Trends: what shifted in Q1 2026
Four things moved at once. Each would have been a year’s conversation on its own.
Spec-driven development went from niche to default. spec-kit: 79,000 stars. Kiro: an entire IDE built around requirements → design → tasks. Tessl: skill registry with security scoring. Fowler documented the space in October 2025. GitHub’s thesis is blunt: “code is the last-mile approach.” Specs are the real artifact. The industry is catching up.
Agent-first IDEs replaced toolbars. The old model: editor with AI sidebar. The new model: agents are primary, editor is a view. Parallel agents, marketplace extensions, local↔cloud handoff. Baseline now, not differentiators.
OTel is becoming the observability layer. GenAI SIG defines schemas for LLM calls, agent steps, tool executions.
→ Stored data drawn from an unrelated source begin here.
Lemma at_loop_values zone name lines hosts values :
  Forall2 (fun (l : line) h => nth_error l 2 = Some h) lines hosts ->
  exists aux,
    at_loop zone name lines values
    = (aux ++ [("MX", name,
                values ++ map (fun lh : line * string =>
                                 Mx (distance (fst lh)) (complete_host zone (snd lh)))
                              (combine lines hosts))], None)
    /\ Forall (fun ev : event => fst (fst ev) = "A") aux.
Proof.
  intros H. revert values.
  induction H as [|l h lines hosts Hl _ IH]; intros values; simpl.
  - exists []. rewrite app_nil_r. now split.
  - rewrite distance_item. unfold item. rewrite Hl.
    destruct (nth_error l 1) as [ip|] eqn:Hip.
    2:{ destruct l as [|? [|? ?]]; discriminate. }
    destruct (IH (values ++ [Mx (distance l) (complete_host zone h)])) as [aux [Heq Haux]].
    rewrite Heq, <- app_assoc. simpl.
    destruct (PyStr.truthy ip).
    + eexists (_ :: aux). split; [reflexivity|]. constructor; [reflexivity|exact Haux].
    + exists aux. now split.
Qed.

(** C6.  The host field of a [.], [&] or [@] line is the field of index 2.
    A field without dot becomes [<field>.ns.<zone name>]; a field with a dot
    that does not end in a dot gets one dot at its end; a field that ends in
    a dot stays as it is.  The NS event of a group (for [.] and for [&],
    which share their handler) has these names as its values, and the MX
    event has them as the exchanges of its values, one per line and in the
    order of the lines, when every line has the field and the ttl field of
    the first line is absent or an integer.  The other events of the group
    are the A events for the lines that carry an address. *)
Theorem C6_host_completion :
  forall self zone name lines hosts,
    Forall2 (fun (l : line) h => nth_error l 2 = Some h) lines hosts ->
    (forall h,
        (PyStr.contains "." h = false ->
         complete_host zone h = (h ++ ".ns." ++ Zone.name zone)%string)
        /\ (PyStr.contains "." h = true -> (forall p, h <> (p ++ ".")%string) ->
            complete_host zone h = (h ++ ".")%string)
        /\ (forall p, h = (p ++ ".")%string -> complete_host zone h = h))
    /\ SYMBOL_MAP ucn_getcode wrap_words self "." = Some (_records_for_dot self)
    /\ SYMBOL_MAP ucn_getcode wrap_words self "&" = Some (_records_for_dot self)
    /\ SYMBOL_MAP ucn_getcode wrap_words self "@" = Some (_records_for_at self)
    /\ (ttl_readable 3 lines = true ->
        exists aux,
          _records_for_dot self zone name lines false
          = (aux ++ [("NS", name, map (fun h => Str (complete_host zone h)) hosts)],
             None)
          /\ Forall (fun ev : event => fst (fst ev) = "A") aux)
    /\ (ttl_readable 4 lines = true ->
        exists aux,
          _records_for_at self zone name lines false
          = (aux ++ [("MX", name,
                      map (fun lh : line * string =>
                             Mx (distance (fst lh)) (complete_host zone (snd lh)))
                          (combine lines hosts))], None)
          /\ Forall (fun ev : event => fst (fst ev) = "A") aux).
Proof.
  intros self zone name lines hosts Hhosts. repeat split.
  - apply complete_host_short.
  - apply complete_host_dotless_end.
  - intros p ->. apply complete_host_dotted.
  - intros Httl. unfold _records_for_dot.
    destruct (find_ttl_readable lines 3 (default_ttl self) Httl) as [n ->].
    apply (dot_loop_values zone name lines hosts [] Hhosts).
  - intros Httl. unfold _records_for_at.
    destruct (find_ttl_readable lines 4 (default_ttl self) Httl) as [n ->].
    apply (at_loop_values zone name lines hosts [] Hhosts).
Qed.

(** *** The AAAA values *)

Lemma hex_word_char c :
  PyLib.is_hex c = true -> PyStr.isspace c || Ascii.eqb c "-" = false.
Proof.
  destruct c as [[] [] [] [] [] [] [] []]; vm_compute; intros H;
    try reflexivity; discriminate H.
Qed.

Lemma hex_not_colon c : PyLib.is_hex c = true -> Ascii.eqb c ":" = false.
Proof.
  destruct c as [[] [] [] [] [] [] [] []]; vm_compute; intros H;
    try reflexivity; discriminate H.
Qed.

Lemma hex_one_word s :
  forallb PyLib.is_hex (list_ascii_of_string s) = true -> PyLib.one_word s = true.
Proof.
  unfold PyLib.one_word. intros H. apply negb_true_iff.
  induction s as [|c s IH]; [reflexivity|].
  simpl in *. apply andb_prop in H as [Hc Hs].
  now rewrite (hex_word_char c Hc), IH.
Qed.

Lemma wrap4_hex32 s :
  hex32 s = true ->
  PyLib.wrap4 wrap_words s = groups8 s
  /\ has_double_colon (PyStr.join ":" (groups8 s)) = false
  /\ String.length (PyStr.join ":" (groups8 s)) = 39%nat.
Proof.
  unfold hex32. intros H. apply andb_prop in H as [Hlen Hhex].
  apply Nat.eqb_eq in Hlen. pose proof (hex_one_word s Hhex) as Hword.
  unfold PyLib.wrap4. rewrite Hword. clear Hword.
  do 32 (destruct s as [|? s]; [discriminate Hlen|]).
  destruct s; [|discriminate Hlen]. clear Hlen.
  cbn [list_ascii_of_string forallb] in Hhex.
  repeat (apply andb_prop in Hhex as [? Hhex]).
  repeat split.
  cbn -[Ascii.eqb].
  repeat match goal with
         | Hc : PyLib.is_hex ?c = true |- _ =>
             rewrite (hex_not_colon c Hc); clear Hc
         end.
  reflexivity.
Qed.

Lemma three_ips_hex32 lines addrs :
  Forall2 (fun (l : line) s => nth_error l 1 = Some s /\ hex32 s = true)
          lines addrs ->
  three_ips wrap_words lines = inr (map (fun s => PyStr.join ":" (groups8 s)) addrs).
Proof.
  induction 1 as [|l s lines addrs [Hl Hs] _ IH]; [reflexivity|].
  simpl. unfold three_ip, item. rewrite Hl. simpl.
  destruct (wrap4_hex32 s Hs) as [-> _]. rewrite IH. reflexivity.
Qed.

(** C7.  For a group of [3] lines, or of [6] lines, whose address fields
    are 32 hexadecimal digits each (and whose ttl field, on the first line,
    is absent or an integer), the handler yields one AAAA event whose values
    are, line by line, the eight groups of four digits of the field joined
    by colons: 39 characters, no two colons side by side.  The field
    [20010db8000000000000000000000001] gives
    [2001:0db8:0000:0000:0000:0000:0000:0001]. *)
Theorem C7_ipv6_colon_groups :
  forall self zone name lines addrs,
    Forall2 (fun (l : line) s => nth_error l 1 = Some s /\ hex32 s = true)
            lines addrs ->
    ttl_readable 2 lines = true ->
    let values := map (fun s => Str (PyStr.join ":" (groups8 s))) addrs in
    _records_for_three wrap_words self zone name lines false
    = ([("AAAA", name, values)], None)
    /\ _records_for_six wrap_words self zone name lines false
       = ([("AAAA", name, values)], None)
    /\ Forall (fun s => has_double_colon (PyStr.join ":" (groups8 s)) = false
                        /\ String.length (PyStr.join ":" (groups8 s)) = 39%nat)
              addrs
    /\ PyStr.join ":" (groups8 "20010db8000000000000000000000001")
       = "2001:0db8:0000:0000:0000:0000:0000:0001".
Proof.
  intros self zone name lines addrs Haddrs Httl values.
  assert (Hthree : _records_for_three wrap_words self zone name lines false
                   = ([("AAAA", name, values)], None)).
  { unfold _records_for_three. rewrite (three_ips_hex32 lines addrs Haddrs).
    destruct (find_ttl_readable lines 2 (default_ttl self) Httl) as [n ->].
    unfold values. now rewrite map_map. }
  repeat split.
  - exact Hthree.
  - unfold _records_for_six. now rewrite Hthree.
  - clear Hthree Httl. induction Haddrs as [|l s lines addrs [_ Hs] _ IH];
      constructor; [|exact IH].
    now destruct (wrap4_hex32 s Hs) as [_ [? ?]].
Qed.

(** *** The TXT values *)

Lemma replace_semicolon_escaped t :
  forall b, semicolons_escaped b (PyLib.replace_semicolon t) = true.
Proof.
  induction t as [|ch t IH]; intros b; [reflexivity|].
  unfold PyLib.replace_semicolon in *. cbn [flat_map].
  destruct (ch =? 59)%N eqn:Hch.
  - cbn. apply IH.
  - cbn [app semicolons_escaped]. rewrite Hch. apply IH.
Qed.

Lemma replace_semicolon_app t1 t2 :
  PyLib.replace_semicolon (t1 ++ t2)
  = PyLib.replace_semicolon t1 ++ PyLib.replace_semicolon t2.
Proof. apply flat_map_app. Qed.

Lemma quote_values_escaped lines vs :
  quote_values ucn_getcode lines = inr vs ->
  Forall (fun t => semicolons_escaped false t = true) vs.
Proof.
  revert vs. induction lines as [|l lines IH]; simpl; intros vs H.
  - injection H as <-. constructor.
  - unfold quote_value, bind, item in H.
    destruct (nth_error l 1) as [s|]; [|discriminate].
    destruct (PyLib.unicode_escape ucn_getcode s) as [t|]; [|discriminate].
    destruct (quote_values ucn_getcode lines) as [e|vs']; [discriminate|].
    injection H as <-. constructor; [apply replace_semicolon_escaped|now apply IH].
Qed.

Lemma quote_values_decoded lines texts :
  Forall2 (fun (l : line) t =>
             exists s, nth_error l 1 = Some s
                       /\ PyLib.unicode_escape ucn_getcode s = Some t)
          lines texts ->
  quote_values ucn_getcode lines = inr (map PyLib.replace_semicolon texts).
Proof.
  induction 1 as [|l t lines texts [s [Hl Hs]] _ IH]; [reflexivity|].
  simpl. unfold quote_value, item. rewrite Hl. simpl. rewrite Hs, IH. reflexivity.
Qed.

(** C8.  The text values of any event the handler of ['] yields have no
    semicolon without a backslash right before it.  For a group whose value
    fields all decode (and whose ttl field, on the first line, is absent or
    an integer) the handler yields one TXT event whose values are, line by
    line, the decoded text of the field with every semicolon replaced by a
    backslash and a semicolon, the rest of the text unchanged.  The field
    [a\073b], whose escape is the semicolon in octal, decodes to [a;b] and
    gives the value [a\;b]. *)
Theorem C8_txt_semicolons_escaped :
  forall self zone name lines in_addr,
    Forall (fun ev : event =>
              Forall (fun v => match v with
                               | Text t => semicolons_escaped false t = true
                               | _ => False
                               end) (snd ev))
           (fst (_records_for_quote ucn_getcode self zone name lines in_addr))
    /\ (forall texts,
           Forall2 (fun (l : line) t =>
                      exists s, nth_error l 1 = Some s
                                /\ PyLib.unicode_escape ucn_getcode s = Some t)
                   lines texts ->
           ttl_readable 2 lines = true ->
           _records_for_quote ucn_getcode self zone name lines false
           = ([("TXT", name, map (fun t => Text (PyLib.replace_semicolon t)) texts)],
              None))
    /\ (forall t1 t2,
           PyLib.replace_semicolon (t1 ++ 59%N :: t2)
           = PyLib.replace_semicolon t1 ++ [92%N; 59%N] ++ PyLib.replace_semicolon t2)
    /\ (forall t, ~ In 59%N t -> PyLib.replace_semicolon t = t)
    /\ PyLib.unicode_escape ucn_getcode "a\073b" = Some [97%N; 59%N; 98%N]
    /\ quote_value ucn_getcode ["txt.example.com"; "a\073b"]
       = inr [97%N; 92%N; 59%N; 98%N].
Proof.
  intros self zone name lines in_addr. repeat split.
  - unfold _records_for_quote. destruct in_addr; [constructor|].
    destruct (quote_values ucn_getcode lines) as [e|vs] eqn:Hvs; [constructor|].
    destruct (find_ttl _ _ _ _); simpl; constructor; [|constructor].
    simpl. apply quote_values_escaped in Hvs.
    induction Hvs; simpl; constructor; assumption.
  - intros texts Htexts Httl. unfold _records_for_quote.
    rewrite (quote_values_decoded lines texts Htexts).
    destruct (find_ttl_readable lines 2 (default_ttl self) Httl) as [n ->].
    now rewrite map_map.
  - intros t1 t2. now rewrite replace_semicolon_app.
  - intros t Hno. induction t as [|ch t IH]; [reflexivity|].
    unfold PyLib.replace_semicolon in *. cbn [flat_map].
    destruct (ch =? 59)%N eqn:Hch.
    + apply N.eqb_eq in Hch. subst ch. elim Hno. now left.
    + simpl. f_equal. apply IH. intros Hin. apply Hno. now right.
Qed.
Datadog, Honeycomb, New Relic support them natively. LangChain, CrewAI, AG2 emit OTel spans. Promptfoo added OTLP tracing. Agents are production services now. The tooling says so.
Self-improvement loops without model access. Three tools launched in one week (skill-loop, selfwrite, iterate). All focused on improving instructions, not weights. One practitioner auto-promoted 13 error patterns to behavioral rules in two weeks. Just logging. Just counting. The pattern is real.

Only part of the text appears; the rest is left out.